We got up to the bridge and it was pitch black and didn’t look all that bad. Then we walked out to the middle of the bridge and looked over and decided it looked really bad and maybe we should just get in the car in go home and make up something about “it’s not covered in the Alliance insurance” or something. But we had a little team huddle and decided that Alliance employees are really known as a man’s men, so going home was not an option — it was jump or be thrown over but one way or another we were going over the side.

The Vertigo guys showed up and got us all familiar with the gear and how the jump worked and it didn’t seem that bad; plus they explained they had a 100% success rate. We got out on the bridge and they all began setting up the bungee cords and the pulley system to get you back up. The first to jump was one of the guys from Vertigo — he did five jumps to test the system. I was up after him so when it came down to his 5th jump I was sitting by myself making my peace with God, apologizing for everything and making promises that only Mother Theresa could keep. Well, there goes Jump Five, looks like I was up. We went over what I was supposed to do again for like the 10th time and I still had no idea because I had lost all hearing and feeling due to fear. I got up on the side of the bridge and looked down into the 400 feet of darkness lit up by only a handheld spotlight. They told me to look at the stars and get a good push off the bridge and do a swan dive. Then they started the countdown: 3. 2. 1…and I was still standing there. I wanted my last words to be better then, "you gotta kidding me." I couldn’t think of anything profound so I just said, “Alright, here we go, ready 3. 2. 1…” and I looked at the stars and jumped.

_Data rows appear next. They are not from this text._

(** * Further properties of [requestJson] *)

(** ** Every way a returned status object can come about *)

Lemma requestJson_cases (requestParams : IRequestParams) (s : IJsonStatus) :
  requestJson requestParams = Returns (Fulfilled s) ->
  exists call,
    request_setup requestParams = inr call
    /\ let t := fetch (fetch_url call) (fetch_params call) in
       let p := processedParams requestParams in
       (t = Hangs /\ s = set_networkError (JsString "timeout") empty_status)
       \/ (exists e, t = Fails e /\ s = classified e empty_status)
       \/ (exists r e,
             t = Responds r /\ truthy (Processed.jsonResponse p) = true
             /\ json r = Rejected e /\ s = classified e (received r))
       \/ (exists r d,
             t = Responds r /\ payload_of p r = Fulfilled d
             /\ s = if isValidStatusCode (status r) (validation_of p)
                    then set_data d (received r)
                    else set_errorData d (received r)).
Proof.
  unfold requestJson.
  destruct (request_setup requestParams) as [err | call] eqn:Hsetup;
    [discriminate |].
  intros Hrun. exists call. split; [reflexivity |]. cbv zeta.
  set (p := processedParams requestParams) in *.
  destruct (fetch (fetch_url call) (fetch_params call)) as [r | e |] eqn:Hnet.
  - destruct (payload_of p r) as [d | e] eqn:Hload.
    + rewrite (chain_payload p call r d Hnet Hload) in Hrun.
      injection Hrun as <-. right; right; right. exists r, d. auto.
    + unfold payload_of in Hload.
      destruct (truthy (Processed.jsonResponse p)) eqn:Hjson; [| discriminate].
      destruct (json r) as [j | e'] eqn:Hparse; [discriminate |].
      rewrite (chain_unparsed p call r e' Hnet Hjson Hparse) in Hrun.
      injection Hrun as <-. right; right; left. exists r, e'. auto.
  - rewrite (chain_fails p call e Hnet) in Hrun. injection Hrun as <-.
    right; left. exists e. auto.
  - rewrite (chain_hangs p call Hnet) in Hrun. injection Hrun as <-.
    left. auto.
Qed.

Lemma isNetworkError_literal (err : JsValue) :
  isNetworkError err = true
  <-> err = JsString "timeout" \/ err = JsString "other".
Proof.
  destruct err as [| | b | n | str | xs | fs | c]; simpl;
    try (split; [discriminate | intros [? | ?]; discriminate]).
  rewrite orb_true_iff, !String.eqb_eq.
  split; intros [H | H]; [left | right | left | right]; congruence.
Qed.

Lemma classified_assigned (e : JsValue) (s : IJsonStatus) :
  assigned s = 0%nat -> assigned (classified e s) = 1%nat.
Proof.
  unfold classified, assigned. destruct s as [[d|] [ed|] [ne|] sc]; cbn;
    try discriminate.
  intros _. destruct (isNetworkError e); reflexivity.
Qed.

(** ** How failures are reported *)

(** X1. When the transport rejects before the timer fires, the result
    carries no [statusCode] and no [data]; the reason sits in
    [networkError] if it is one of the strings ["timeout"] and ["other"],
    and in [errorData] otherwise. *)
Theorem requestJson_transport_failure
    (requestParams : IRequestParams) (call : Call) (reason : JsValue) :
  request_setup requestParams = inr call ->
  fetch (fetch_url call) (fetch_params call) = Fails reason ->
  requestJson requestParams
  = Returns
      (Fulfilled
         (if isNetworkError reason
          then {| data := None; errorData := None;
                  networkError := Some reason; statusCode := None |}
          else {| data := None; errorData := Some (Value reason);
                  networkError := None; statusCode := None |})).
Proof.
  intros Hsetup Hnet. unfold requestJson. rewrite Hsetup.
  rewrite (chain_fails _ call reason Hnet). unfold classified.
  destruct (isNetworkError reason); reflexivity.
Qed.

(** X2. A response whose body does not parse, in a request that asks for
    JSON, is an error whatever its status: the [statusCode] is kept, [data]
    stays unassigned, and the parser's rejection is reported like a
    transport failure. *)
Theorem requestJson_unparsable_body
    (requestParams : IRequestParams) (call : Call) (r : Response) (e : JsValue) :
  request_setup requestParams = inr call ->
  fetch (fetch_url call) (fetch_params call) = Responds r ->
  truthy (Processed.jsonResponse (processedParams requestParams)) = true ->
  json r = Rejected e ->
  requestJson requestParams
  = Returns
      (Fulfilled
         (if isNetworkError e
          then {| data := None; errorData := None;
                  networkError := Some e; statusCode := Some (status r) |}
          else {| data := None; errorData := Some (Value e);
                  networkError := None; statusCode := Some (status r) |})).
Proof.
  intros Hsetup Hnet Hjson Hparse. unfold requestJson. rewrite Hsetup.
  rewrite (chain_unparsed _ call r e Hnet Hjson Hparse). unfold classified.
  destruct (isNetworkError e); reflexivity.
Qed.

(** X3. A parsed response whose status the configuration does not accept
    puts the parsed body in [errorData], leaves [data] and [networkError]
    unassigned and keeps the status. *)
Theorem requestJson_rejected_status
    (requestParams : IRequestParams) (call : Call) (r : Response) (j : JsValue) :
  let p := processedParams requestParams in
  request_setup requestParams = inr call ->
  fetch (fetch_url call) (fetch_params call) = Responds r ->
  truthy (Processed.jsonResponse p) = true ->
  json r = Fulfilled j ->
  isValidStatusCode (status r) (validation_of p) = false ->
  requestJson requestParams
  = Returns
      (Fulfilled
         {| data := None; errorData := Some (Value j); networkError := None;
            statusCode := Some (status r) |}).
Proof.
  intros p Hsetup Hnet Hjson Hparse Hvalid. unfold requestJson. rewrite Hsetup.
  fold p. rewrite (chain_payload p call r (Value j) Hnet), Hvalid; [reflexivity |].
  unfold payload_of. rewrite Hjson, Hparse. reflexivity.
Qed.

Falling 400 feet into darkness seems like it would actually be a pretty peaceful way to go. At first it’s really scary, but halfway through it you’re like, “Well, I’m pretty committed, let’s hope for the best.” After the big drop there are several recoils and falls again, but nothing compares to that initial jump. After you stop bouncing up and down you end up hanging about 150 feet off the ground swinging back and forth this is probably the best feeling you have ever had — no noise except for the river below you and your friends yelling from up above on the bridge. They lower a rope down which you attach to your waist and then hoist you back up to the bridge using a truck to pull you up.  

So to wrap this up, everyone jumped: Nick Ennen, Matt Malloy (best jump of the night, he was rolling down the windows so hard it looked like he was going to take flight), Brian Grubb, Byerly, Brandon Parker and Charles (Two Jump!) Bergquist. If you’re ever in the Northwest look up the Vertigo guys and go jump with them. By the way, no one shit their pants, which was pretty much the collective goal of all the first-time jumpers.